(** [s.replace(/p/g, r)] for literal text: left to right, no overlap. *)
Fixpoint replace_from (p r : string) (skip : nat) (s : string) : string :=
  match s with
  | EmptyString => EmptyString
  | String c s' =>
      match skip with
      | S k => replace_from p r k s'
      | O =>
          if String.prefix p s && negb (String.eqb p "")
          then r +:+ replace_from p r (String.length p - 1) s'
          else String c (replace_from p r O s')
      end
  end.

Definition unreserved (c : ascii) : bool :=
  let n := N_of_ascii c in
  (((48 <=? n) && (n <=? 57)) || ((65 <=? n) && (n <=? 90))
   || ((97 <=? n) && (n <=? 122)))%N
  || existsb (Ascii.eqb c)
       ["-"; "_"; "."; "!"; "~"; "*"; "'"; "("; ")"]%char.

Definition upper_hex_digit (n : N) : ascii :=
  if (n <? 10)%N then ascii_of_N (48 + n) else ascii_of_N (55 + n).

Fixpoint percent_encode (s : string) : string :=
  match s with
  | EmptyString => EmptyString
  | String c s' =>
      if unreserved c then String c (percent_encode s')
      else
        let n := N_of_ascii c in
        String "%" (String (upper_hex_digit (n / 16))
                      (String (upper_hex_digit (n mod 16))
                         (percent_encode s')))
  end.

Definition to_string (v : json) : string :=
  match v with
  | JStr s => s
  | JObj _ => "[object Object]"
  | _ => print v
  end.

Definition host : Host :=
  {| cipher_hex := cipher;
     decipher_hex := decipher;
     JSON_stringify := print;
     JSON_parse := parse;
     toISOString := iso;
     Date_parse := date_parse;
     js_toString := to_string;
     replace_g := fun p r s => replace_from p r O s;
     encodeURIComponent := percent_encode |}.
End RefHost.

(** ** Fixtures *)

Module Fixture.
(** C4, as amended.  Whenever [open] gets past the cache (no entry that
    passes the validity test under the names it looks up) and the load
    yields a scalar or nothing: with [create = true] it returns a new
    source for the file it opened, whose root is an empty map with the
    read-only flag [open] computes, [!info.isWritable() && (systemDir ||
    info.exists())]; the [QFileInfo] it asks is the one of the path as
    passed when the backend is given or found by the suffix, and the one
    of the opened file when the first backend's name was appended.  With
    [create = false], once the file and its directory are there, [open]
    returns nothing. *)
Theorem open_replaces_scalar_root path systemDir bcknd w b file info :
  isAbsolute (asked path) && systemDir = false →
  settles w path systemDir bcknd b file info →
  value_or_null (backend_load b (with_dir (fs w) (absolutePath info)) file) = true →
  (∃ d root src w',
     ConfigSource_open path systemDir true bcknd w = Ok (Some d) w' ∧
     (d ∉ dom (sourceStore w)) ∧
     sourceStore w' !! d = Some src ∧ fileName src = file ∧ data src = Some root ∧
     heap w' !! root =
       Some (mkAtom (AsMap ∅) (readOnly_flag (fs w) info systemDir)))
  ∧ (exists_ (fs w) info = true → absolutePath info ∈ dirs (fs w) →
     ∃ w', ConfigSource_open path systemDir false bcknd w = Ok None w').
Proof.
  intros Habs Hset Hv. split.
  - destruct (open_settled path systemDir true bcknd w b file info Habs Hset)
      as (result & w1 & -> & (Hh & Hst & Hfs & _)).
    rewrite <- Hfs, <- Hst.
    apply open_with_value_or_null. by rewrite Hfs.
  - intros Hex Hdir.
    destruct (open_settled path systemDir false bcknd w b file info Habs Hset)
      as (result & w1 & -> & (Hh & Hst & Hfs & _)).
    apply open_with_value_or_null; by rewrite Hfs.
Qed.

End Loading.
★ ★ ★
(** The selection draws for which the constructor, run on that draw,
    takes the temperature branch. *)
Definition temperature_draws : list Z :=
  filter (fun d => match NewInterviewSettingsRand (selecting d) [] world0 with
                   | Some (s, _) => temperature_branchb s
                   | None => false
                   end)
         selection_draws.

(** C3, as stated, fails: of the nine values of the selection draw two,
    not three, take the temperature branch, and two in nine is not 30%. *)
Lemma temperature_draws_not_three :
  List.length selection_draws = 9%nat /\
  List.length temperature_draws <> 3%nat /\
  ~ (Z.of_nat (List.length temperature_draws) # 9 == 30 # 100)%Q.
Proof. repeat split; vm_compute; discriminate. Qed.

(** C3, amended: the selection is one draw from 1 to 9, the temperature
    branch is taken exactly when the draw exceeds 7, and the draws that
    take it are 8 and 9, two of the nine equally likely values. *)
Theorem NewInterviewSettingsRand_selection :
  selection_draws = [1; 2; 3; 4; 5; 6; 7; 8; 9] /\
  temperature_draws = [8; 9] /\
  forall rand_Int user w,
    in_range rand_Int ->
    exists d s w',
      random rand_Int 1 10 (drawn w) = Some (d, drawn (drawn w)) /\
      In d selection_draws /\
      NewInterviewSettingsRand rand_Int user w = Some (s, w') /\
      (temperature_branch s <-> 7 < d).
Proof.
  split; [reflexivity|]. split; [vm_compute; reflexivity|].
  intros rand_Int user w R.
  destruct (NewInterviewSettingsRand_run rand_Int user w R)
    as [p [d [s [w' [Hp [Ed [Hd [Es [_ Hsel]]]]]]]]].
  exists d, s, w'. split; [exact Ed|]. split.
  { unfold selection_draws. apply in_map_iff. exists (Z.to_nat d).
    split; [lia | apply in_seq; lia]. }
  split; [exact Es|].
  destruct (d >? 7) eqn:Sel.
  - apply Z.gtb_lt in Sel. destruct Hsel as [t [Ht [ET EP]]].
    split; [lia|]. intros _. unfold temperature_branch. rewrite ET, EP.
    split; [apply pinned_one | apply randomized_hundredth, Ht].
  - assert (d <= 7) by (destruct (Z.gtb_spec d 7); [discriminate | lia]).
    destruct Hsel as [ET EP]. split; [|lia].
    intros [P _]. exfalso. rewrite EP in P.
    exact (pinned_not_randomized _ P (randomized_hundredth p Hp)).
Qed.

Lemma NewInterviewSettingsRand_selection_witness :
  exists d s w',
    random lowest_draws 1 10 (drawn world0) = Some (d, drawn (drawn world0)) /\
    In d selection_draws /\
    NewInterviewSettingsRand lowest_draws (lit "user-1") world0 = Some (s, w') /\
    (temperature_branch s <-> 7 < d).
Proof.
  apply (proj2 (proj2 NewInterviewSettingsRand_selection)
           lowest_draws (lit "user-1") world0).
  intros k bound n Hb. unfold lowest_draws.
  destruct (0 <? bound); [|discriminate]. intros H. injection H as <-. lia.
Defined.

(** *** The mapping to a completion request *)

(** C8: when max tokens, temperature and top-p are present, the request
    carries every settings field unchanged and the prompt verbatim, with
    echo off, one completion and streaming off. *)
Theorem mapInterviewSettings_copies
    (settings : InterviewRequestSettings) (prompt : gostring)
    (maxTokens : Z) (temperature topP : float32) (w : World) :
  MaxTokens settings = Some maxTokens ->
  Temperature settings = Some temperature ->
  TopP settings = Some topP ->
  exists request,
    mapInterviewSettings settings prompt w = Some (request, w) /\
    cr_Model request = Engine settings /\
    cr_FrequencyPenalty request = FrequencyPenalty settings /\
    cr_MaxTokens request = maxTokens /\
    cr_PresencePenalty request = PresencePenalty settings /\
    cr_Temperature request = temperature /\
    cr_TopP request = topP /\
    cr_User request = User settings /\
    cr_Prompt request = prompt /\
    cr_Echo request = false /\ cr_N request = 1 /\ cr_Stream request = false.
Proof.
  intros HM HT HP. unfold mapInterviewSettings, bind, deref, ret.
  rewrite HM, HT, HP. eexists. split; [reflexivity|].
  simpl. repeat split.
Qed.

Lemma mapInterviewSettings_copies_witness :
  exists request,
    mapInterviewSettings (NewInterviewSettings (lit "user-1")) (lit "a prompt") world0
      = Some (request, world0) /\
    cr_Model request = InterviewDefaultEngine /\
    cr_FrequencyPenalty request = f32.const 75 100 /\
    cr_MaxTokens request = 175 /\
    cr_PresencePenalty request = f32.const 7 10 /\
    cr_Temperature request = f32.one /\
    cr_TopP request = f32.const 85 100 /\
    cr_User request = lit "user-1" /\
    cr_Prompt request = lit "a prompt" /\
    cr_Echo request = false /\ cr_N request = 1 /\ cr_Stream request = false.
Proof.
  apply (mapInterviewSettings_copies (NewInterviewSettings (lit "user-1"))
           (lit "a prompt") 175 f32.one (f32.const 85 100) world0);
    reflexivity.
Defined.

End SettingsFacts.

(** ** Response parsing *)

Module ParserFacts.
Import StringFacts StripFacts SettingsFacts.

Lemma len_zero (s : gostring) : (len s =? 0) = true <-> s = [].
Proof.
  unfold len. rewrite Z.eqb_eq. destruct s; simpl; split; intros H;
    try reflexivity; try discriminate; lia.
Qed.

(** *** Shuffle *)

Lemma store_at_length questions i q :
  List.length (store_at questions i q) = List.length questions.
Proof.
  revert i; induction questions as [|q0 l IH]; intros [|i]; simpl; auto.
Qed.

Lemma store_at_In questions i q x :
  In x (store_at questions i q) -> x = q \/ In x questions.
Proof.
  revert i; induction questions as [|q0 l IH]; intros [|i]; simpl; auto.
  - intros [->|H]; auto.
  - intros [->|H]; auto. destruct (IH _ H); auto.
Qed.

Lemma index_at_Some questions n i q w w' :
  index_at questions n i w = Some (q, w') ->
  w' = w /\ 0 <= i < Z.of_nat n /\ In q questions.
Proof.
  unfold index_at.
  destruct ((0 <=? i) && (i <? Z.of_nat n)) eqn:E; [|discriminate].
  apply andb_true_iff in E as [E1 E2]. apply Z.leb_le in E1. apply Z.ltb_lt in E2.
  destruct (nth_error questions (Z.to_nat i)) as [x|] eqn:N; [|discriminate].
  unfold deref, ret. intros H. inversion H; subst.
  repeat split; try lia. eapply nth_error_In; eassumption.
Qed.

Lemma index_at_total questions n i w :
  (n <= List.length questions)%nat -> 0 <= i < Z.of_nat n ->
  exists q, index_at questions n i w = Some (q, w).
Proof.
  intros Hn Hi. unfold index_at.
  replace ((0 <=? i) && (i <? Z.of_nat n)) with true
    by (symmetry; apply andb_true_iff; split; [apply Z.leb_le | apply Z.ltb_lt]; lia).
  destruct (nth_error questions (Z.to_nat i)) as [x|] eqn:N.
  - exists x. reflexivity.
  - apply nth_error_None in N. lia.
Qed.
★ ★ ★
▶ WORK REQUIRED: Gather every line from the listing above in which "opened" appears, and copy those lines.

▶ RESULT BELOW:
    source for the file it opened, whose root is an empty map with the
    of the opened file when the first backend's name was appended.  With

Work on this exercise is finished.